Take the lines below from the first through the one that contains "apply part_submitted; assumption." and copy them exactly.

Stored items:
━━━━━━━━━━━━━━━━━━━━━━━━━━━━━━

(** the loop files every rule exactly once, in order, after what the summary
    already holds *)
Lemma loop_partition {W : Type} (rest : Client W) (float_str : Q -> string)
  cfg dry_run allow_fractional acct allocs :
  forall summary (s s' : RunState W) r,
  process_allocations rest float_str cfg dry_run allow_fractional acct
    allocs summary s = (Returned r, s') ->
  exists sub sk,
    submitted r = (submitted summary ++ sub)%list /\
    skipped r = (skipped summary ++ sk)%list /\
    Partitioned float_str cfg acct allocs sub sk.
Proof.
  induction allocs as [|alloc allocs IH]; intros summary s s' r Hrun.
  - inversion Hrun; subst. exists [], []. rewrite !app_nil_r.
    split; [reflexivity|]. split; [reflexivity | constructor].
  - rewrite loop_cons in Hrun.
    destruct (process_allocation rest float_str cfg dry_run allow_fractional
                acct alloc summary s) as [[summary1|x] s1] eqn:Hstep;
      [|discriminate].
    destruct (IH _ _ _ _ Hrun) as (sub & sk & Hsub & Hsk & Hpart).
    destruct (step_classifies _ _ _ _ _ _ _ _ _ _ _ Hstep)
      as [(e & -> & Hsym & Hp) | (k & -> & Hsym & Hp)]; simpl in Hsub, Hsk.
    + exists (e :: sub), sk. rewrite Hsub, Hsk, <- app_assoc.
      split; [reflexivity|]. split; [reflexivity|].
      apply part_submitted; assumption.
    + exists sub, (k :: sk). rewrite Hsub, Hsk, <- app_assoc.
      split; [reflexivity|]. split; [reflexivity|].
      apply part_skipped; assumption.
Qed.

Lemma task_partition {W : Type} (rest : Client W) (float_str : Q -> string)
  cfg dry_run allow_fractional r :
  task_outcome rest float_str dry_run allow_fractional cfg = Returned r ->
  exists acct w1,
    get_account rest (client_state rest cfg) = (Returned acct, w1) /\
    Partitioned float_str cfg acct (AccountConfig.allocations cfg)
      (submitted r) (skipped r).
Proof.
  intro H.
  destruct (task_returned _ _ _ _ _ _ H) as (acct & w1 & s' & Hacc & Hloop).
  exists acct, w1. split; [exact Hacc|].
  destruct (loop_partition _ _ _ _ _ _ _ _ _ _ _ Hloop)
    as (sub & sk & Hsub & Hsk & Hpart).
  simpl in Hsub, Hsk. rewrite Hsub, Hsk. exact Hpart.
Qed.

Lemma aligned_complete {W : Type} (rest : Client W) (float_str : Q -> string)
  (dry_run allow_fractional : bool) (accounts : list AccountConfig.t)
  (reports : list AccountSummary) :
  Forall2 (fun cfg r =>
             task_outcome rest float_str dry_run allow_fractional cfg = Returned r)
    accounts reports ->
  Forall2 (fun cfg r =>
             (exists acct w1,
                get_account rest (client_state rest cfg) = (Returned acct, w1) /\
                Partitioned float_str cfg acct (AccountConfig.allocations cfg)
                  (submitted r) (skipped r)) /\
             (List.length (submitted r) + List.length (skipped r)
              = List.length (AccountConfig.allocations cfg))%nat)
    accounts reports /\
  total_entries reports = total_allocations accounts.
Proof.
  induction 1 as [|cfg r accs reps H0 Htl [IH1 IH2]].
  - split; [constructor | reflexivity].
  - destruct (task_counts _ _ _ _ _ _ H0) as [_ Hc].
    split.
    + constructor; [|exact IH1].
      split; [apply (task_partition _ _ _ _ _ _ H0) | exact Hc].
    + unfold total_entries, total_allocations in *. simpl.
      unfold entries at 1. rewrite Hc, IH2. reflexivity.
Qed.
Definition fits (maxGasUsed : Z) (e : Event) (tx : Transaction) : bool :=
  (Gas tx <? GasPowerLeft (header e))
  && (wrap64 (GasPowerUsed (header e) + Gas tx) <? maxGasUsed).

(** The body of [for _, tx := range txs]: note [append(e.Transactions, txs...)]. *)
Definition packTx (maxGasUsed : Z) (txs : list Transaction) (e : Event) (tx : Transaction) : Event :=
  if fits maxGasUsed e tx then
    mkEvent (mkHeader (wrap64 (GasPowerUsed (header e) + Gas tx))
                      (wrap64 (GasPowerLeft (header e) - Gas tx)))
            (Transactions e ++ txs)
  else e.

Definition packGroup (maxGasUsed : Z) (e : Event) (txs : list Transaction) : Event :=
  fold_left (packTx maxGasUsed txs) txs e.

(** The packing loop over the pending groups, in the order the range over
    the pool's map yields them. *)
Definition pack (maxGasUsed : Z) (e : Event) (poolTxs : list (list Transaction)) : Event :=
  fold_left (packGroup maxGasUsed) poolTxs e.

(** One round of the spill loop: refund the last transaction, drop it. *)
Definition refundTx (tx : Transaction) (h : EventHeaderData) : EventHeaderData :=
  mkHeader (wrap64 (GasPowerUsed h - Gas tx)) (wrap64 (GasPowerLeft h + Gas tx)).

Definition spillOne (e : Event) (tx : Transaction) : Event :=
  mkEvent (refundTx tx (header e))
          (take (length (Transactions e) - 1) (Transactions e)).

Definition oversized (e : Event) : bool :=
  (MaxEventSize <? CalcSize e) && (0 <? length (Transactions e))%nat.

Fixpoint spill (fuel : nat) (e : Event) : result Event :=
  match fuel with
  | O => OutOfFuel
  | S fuel' =>
      if oversized e then
        match Transactions e !! (length (Transactions e) - 1)%nat with
        | Some tx => spill fuel' (spillOne e tx)
        | None => Panic IndexOutOfRange
        end
      else Ok e
  end.

(** [pending] is what [em.txpool.Pending()] returned; [None] is its error. *)
Definition addTxs (fuel : nat) (pending : option (list (list Transaction)))
    (smoothed : Z) (e : Event) : result Event :=
  match pending with
  | None => Ok e
  | Some poolTxs =>
      let maxGasUsed := maxGasPowerToUse smoothed e in
      spill fuel (pack maxGasUsed e poolTxs)
  end.

(** The interval below which an event with little power is held back. *)
Definition adjustedEmitInterval (e : Event) : Z :=
  let span := wrapInt64 (MaxEmitInterval config - MinEmitInterval config) in
  let scaled := wrapInt64 (span * wrapInt64 (GasPowerLeft (header e))) in
  wrapInt64 (MaxEmitInterval config
             - wrapInt64 (Z.quot scaled (wrapInt64 (NoTxsThreshold gasPower)))).

(** [elapsed] is the duration [e.ClaimedTime.Time().Sub(em.prevEmittedTime)]. *)
Definition isAllowedToEmit (elapsed : Z) (e : Event) (selfParent : option EventHeaderData)
    : result bool :=
  held ← (if GasPowerLeft (header e) <=? NoTxsThreshold gasPower then
            if wrapInt64 (NoTxsThreshold gasPower) =? 0 then Panic DivideByZero
            else Ok (elapsed <? adjustedEmitInterval e)
          else Ok false);
  if held : bool then Ok false
  else if GasPowerLeft (header e) <=? EmergencyThreshold gasPower then
    match selfParent with
    | Some parent =>
        if GasPowerLeft (header e) >=? GasPowerLeft parent then Ok true else Ok false
    | None => Panic NilDeref   (* the argument [selfParent.GasPowerLeft] of log.Warn *)
    end
  else Ok true.

End Admission.

End Emitter.

(** * Specification-level definitions for the ancestry index *)

Module SeeingSpec.
Import Seeing.

(** States the engine can be in: bound to a validator set by [Reset], then
    grown by [Add] calls that returned. *)
Inductive reachable : Strongly -> Prop :=
| reach_Reset ss mm : reachable (Reset ss mm)
| reach_Add fuel ss e ss' :
    reachable ss -> Add fuel ss e = Ok ss' -> reachable ss'.

(** [later ss ss']: [ss'] comes from [ss] by [Add] calls that returned, of
    events with a nonzero sequence number. *)
Inductive later : Strongly -> Strongly -> Prop :=
| later_refl ss : later ss ss
| later_Add fuel ss ss1 e ss2 :
    later ss ss1 -> Index e ≠ 0 -> Add fuel ss1 e = Ok ss2 -> later ss ss2.

(** The weight of the members that satisfy [P], as the spec words it. *)
Definition weightedCount (P : Peer -> bool) (mm : Members) : Z :=
  foldr (λ (mw : Peer * Z) acc, (if P mw.1 then mw.2 else 0) + acc) 0 (map_to_list mm).

(** The spec's test on one slot: [event2.LowestSees[n] != 0] and
    [event2.LowestSees[n] <= event1.HighestSeen[n]]. *)
Definition coherentSlot (e1 e2 : Event) (n : nat) : bool :=
  match LowestSees e2 !! n, HighestSeen e1 !! n with
  | Some lo, Some hi => negb (lo =? 0) && (lo <=? hi)
  | _, _ => false
  end.





(** What one walk for slot [node] and sequence number [ref] may have done
    to a record. *)
Record touched (node : nat) (ref : Z) (r0 r : Event) : Prop := mkTouched {
  touched_inter : interEvent r = interEvent r0;
  touched_creator : CreatorN r = CreatorN r0;
  touched_highest : HighestSeen r = HighestSeen r0;
  touched_lowest :
    LowestSees r = LowestSees r0
    ∨ (LowestSees r = <[node := ref]> (LowestSees r0)
       ∧ ∃ cur, LowestSees r0 !! node = Some cur ∧ accepts r0 node ref cur = true);
}.

Definition storeRel (node : nat) (ref : Z) (evs0 evs : gmap EventHash Event) : Prop :=
  ∀ h, option_Forall2 (touched node ref) (evs0 !! h) (evs !! h).

(** Parents are indexed before their children: a rank that decreases
    along parent links and is bounded by the number of records. *)
Definition ranked (rank : EventHash -> nat) (evs : gmap EventHash Event) : Prop :=
  ∀ h r, evs !! h = Some r ->
    (rank h < size evs)%nat
    ∧ ∀ p, p ∈ Parents (interEvent r) -> IsZero p = false ->
        is_Some (evs !! p) ∧ (rank p < rank h)%nat.

(** All arrays of the store have length [n]. *)
Definition sized (n : nat) (evs : gmap EventHash Event) : Prop :=
  ∀ h r, evs !! h = Some r -> length (LowestSees r) = n ∧ length (HighestSeen r) = n.

Record wf (ss : Strongly) : Prop := mkWf {
  wf_sized : sized (size (members ss)) (events ss);
  wf_ranked : ∃ rank, ranked rank (events ss);
  wf_slot : ∀ c n, nodes ss !! c = Some n -> (n < size (members ss))%nat;
  wf_creator : ∀ h r, events ss !! h = Some r ->
      nodes ss !! Creator (interEvent r) = Some (CreatorN r);
  wf_seen : ∀ c n, nodes ss !! c = Some n ->
      ∃ h r, events ss !! h = Some r ∧ Creator (interEvent r) = c;
}.

(** What the loop over the parents has done so far, starting from the
    store [evs0] and the fresh record [e0]. *)
Record built (evs0 : gmap EventHash Event) (e0 : Event)
    (st : gmap EventHash Event * Event) : Prop := mkBuilt {
  built_rel : storeRel (CreatorN e0) (Index (interEvent e0)) evs0 st.1;
  built_inter : interEvent st.2 = interEvent e0;
  built_creator : CreatorN st.2 = CreatorN e0;
  built_lowest : LowestSees st.2 = LowestSees e0;
  built_len : length (HighestSeen st.2) = length (HighestSeen e0);
  built_mono : ∀ j x, HighestSeen e0 !! j = Some x ->
      ∃ y, HighestSeen st.2 !! j = Some y ∧ x <= y;
}.

(** The slot [setNodes] gives to the creator of [e], and the record
    [fillEventRefs] starts the parent loop with. *)
Definition creatorSlot (ss : Strongly) (e : InterEvent) : nat :=
  default (size (nodes ss)) (nodes ss !! Creator e).

Definition seeded (ss : Strongly) (e : InterEvent) : Event :=
  let l := <[creatorSlot ss e := Index e]> (replicate (size (members ss)) 0) in
  mkEvent e (creatorSlot ss e) l l.

(** What a successful [Add] of [e] has done: [r] is the new record. *)
Record added (ss : Strongly) (e : InterEvent) (ss' : Strongly) (r : Event) : Prop := mkAdded {
  added_fresh : events ss !! Hash e = None;
  added_members : members ss' = members ss;
  added_slot : CreatorN r = creatorSlot ss e;
  added_nodes : nodes ss' = <[Creator e := CreatorN r]> (nodes ss);
  added_fits : (CreatorN r < size (members ss))%nat;
  added_events : ∃ evs, events ss' = <[Hash e := r]> evs
      ∧ storeRel (CreatorN r) (Index e) (events ss) evs;
  added_inter : interEvent r = e;
  added_lowest : LowestSees r = <[CreatorN r := Index e]> (replicate (size (members ss)) 0);
  added_highest_len : length (HighestSeen r) = size (members ss);
  added_highest : ∃ y, HighestSeen r !! CreatorN r = Some y ∧ Index e <= y;
  added_parents : ∀ p, p ∈ Parents e -> IsZero p = false -> is_Some (events ss !! p);
}.

End SeeingSpec.

(** * Small indexes used as examples *)

Module Scenario.
Import Seeing.

Definition alice : Peer := 1%N.
Definition bob : Peer := 2%N.
Definition carol : Peer := 3%N.
Definition dave : Peer := 4%N.

(** One validator of weight 1 (threshold 1), and the four validators of
    weight 1 of the spec's example (threshold 3). *)
Definition solo : gmap N Z := {[ alice := 1 ]}.
Definition four : gmap N Z :=
  <[alice := 1]> (<[bob := 1]> (<[carol := 1]> {[ dave := 1 ]})).

(** alice's first event, her second event on top of it, and bob's first. *)
Definition a1 : InterEvent := mkInterEvent 11 alice 1 [].
Definition a2 : InterEvent := mkInterEvent 12 alice 2 [11%N].
Definition b1 : InterEvent := mkInterEvent 21 bob 1 [].

Definition state (r : result Strongly) : Strongly :=
  match r with
  | Ok ss => ss
  | _ => New ∅
  end.

(** The events of the chain example: one event per validator, then a
    second event of bob, carol and dave, each on top of the previous one. *)
Definition c1 : InterEvent := mkInterEvent 31 carol 1 [].
Definition d1 : InterEvent := mkInterEvent 41 dave 1 [].
Definition b2 : InterEvent := mkInterEvent 22 bob 2 [21%N; 11%N].
Definition c2 : InterEvent := mkInterEvent 32 carol 2 [31%N; 22%N].
Definition d2 : InterEvent := mkInterEvent 42 dave 2 [41%N; 32%N].
Definition chain : result Strongly :=
  foldM (Add 8) (New four) [a1; b1; c1; d1; b2; c2; d2].

Definition solo1 : Strongly := state (Add 4 (New solo) a1).
Definition solo2 : Strongly := state (Add 4 solo1 a2).
Definition four1 : Strongly := state (Add 4 (New four) a1).
Definition four2 : Strongly := state (Add 4 four1 b1).

End Scenario.

Module EmitterScenario.
Import Emitter.

(** Five pending transactions of 300 gas each, from one sender and from
    five senders, and an event with 1000 units of power left. *)
Definition tx300 (tag : N) : Transaction := mkTx tag 300.
Definition oneSender : list (list Transaction) :=
  [[tx300 1; tx300 2; tx300 3; tx300 4; tx300 5]].
Definition fiveSenders : list (list Transaction) :=
  [[tx300 1]; [tx300 2]; [tx300 3]; [tx300 4]; [tx300 5]].
Definition budget : Event := mkEvent (mkHeader 0 1000) [].

(** One sender with a transaction of 300 gas followed by one of 5000. *)
Definition mixed : list (list Transaction) := [[mkTx 1 300; mkTx 2 5000]].

(** Thresholds below the event's power, so that the cap is
    [MaxGasPowerUsed]; and a size that never exceeds the limit. *)
Definition healthy : GasPowerConfig := mkGasPower 0 0 0.
Definition noSize (e : Event) : Z := 0.

(** A size of 100 per transaction. *)
Definition size100 (e : Event) : Z := 100 * Z.of_nat (length (Transactions e)).

(** Pacing below 100 units of power, emergency at 10; intervals in
    nanoseconds. *)
Definition pacing : GasPowerConfig := mkGasPower 100 1000 10.
Definition intervals : EmitterConfig := mkConfig 100 1000.
Definition atEmergency : Event := mkEvent (mkHeader 0 10) [].

End EmitterScenario.

(** * Further invariants of the ancestry index *)

Module SeeingInvariants.
Import Seeing.

(** The creator-slot table is dense and one-to-one, and no larger than the
    validator set. *)
Record denseSlots (ss : Strongly) : Prop := mkDense {
  dense_lt : ∀ c n, nodes ss !! c = Some n -> (n < size (nodes ss))%nat;
  dense_inj : ∀ c c' n, nodes ss !! c = Some n -> nodes ss !! c' = Some n -> c = c';
  dense_bound : (size (nodes ss) ≤ size (members ss))%nat;
}.

(** Every record is stored under the hash of its event. *)
Definition keyed (evs : gmap EventHash Event) : Prop :=
  ∀ h r, evs !! h = Some r -> Hash (interEvent r) = h.

(** [xs] is below [ys] at every position of [xs]. *)
Definition below (xs ys : list Z) : Prop :=
  ∀ j x, xs !! j = Some x -> ∃ y, ys !! j = Some y ∧ x <= y.

(** A record has seen its own event, and all that its parents have seen. *)
Definition dominant (evs : gmap EventHash Event) : Prop :=
  ∀ h r, evs !! h = Some r ->
    (∃ v, HighestSeen r !! CreatorN r = Some v ∧ Index (interEvent r) <= v)
    ∧ ∀ p rp, p ∈ Parents (interEvent r) -> IsZero p = false -> evs !! p = Some rp ->
        below (HighestSeen rp) (HighestSeen r).

(** Slot [n] has an indexed event with sequence number [v]. *)
Definition witnessed (evs : gmap EventHash Event) (n : nat) (v : Z) : Prop :=
  ∃ h d, evs !! h = Some d ∧ CreatorN d = n ∧ Index (interEvent d) = v.

(** Every nonzero entry of either array is the sequence number of an
    indexed event of that slot. *)
Definition grounded (evs : gmap EventHash Event) : Prop :=
  ∀ h r n v, evs !! h = Some r -> v ≠ 0 ->
    (LowestSees r !! n = Some v -> witnessed evs n v)
    ∧ (HighestSeen r !! n = Some v -> witnessed evs n v).

(** What a walk for slot [node] and sequence number [ref] leaves at a
    record it has visited. *)
Definition reached (node : nat) (ref : Z) (r : Event) : Prop :=
  ∃ v, LowestSees r !! node = Some v ∧ v <= ref ∧ (ref ≠ 0 -> v ≠ 0).

End SeeingInvariants.

(** * Gas accounting of the emitter *)

Module EmitterInvariants.
Import Emitter.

━━━━━━━━━━━━━━━━━━━━━━━━━━━━━━

§ **RESPONSE BELOW**:
(** the loop files every rule exactly once, in order, after what the summary
    already holds *)
Lemma loop_partition {W : Type} (rest : Client W) (float_str : Q -> string)
  cfg dry_run allow_fractional acct allocs :
  forall summary (s s' : RunState W) r,
  process_allocations rest float_str cfg dry_run allow_fractional acct
    allocs summary s = (Returned r, s') ->
  exists sub sk,
    submitted r = (submitted summary ++ sub)%list /\
    skipped r = (skipped summary ++ sk)%list /\
    Partitioned float_str cfg acct allocs sub sk.
Proof.
  induction allocs as [|alloc allocs IH]; intros summary s s' r Hrun.
  - inversion Hrun; subst. exists [], []. rewrite !app_nil_r.
    split; [reflexivity|]. split; [reflexivity | constructor].
  - rewrite loop_cons in Hrun.
    destruct (process_allocation rest float_str cfg dry_run allow_fractional
                acct alloc summary s) as [[summary1|x] s1] eqn:Hstep;
      [|discriminate].
    destruct (IH _ _ _ _ Hrun) as (sub & sk & Hsub & Hsk & Hpart).
    destruct (step_classifies _ _ _ _ _ _ _ _ _ _ _ Hstep)
      as [(e & -> & Hsym & Hp) | (k & -> & Hsym & Hp)]; simpl in Hsub, Hsk.
    + exists (e :: sub), sk. rewrite Hsub, Hsk, <- app_assoc.
      split; [reflexivity|]. split; [reflexivity|].
      apply part_submitted; assumption.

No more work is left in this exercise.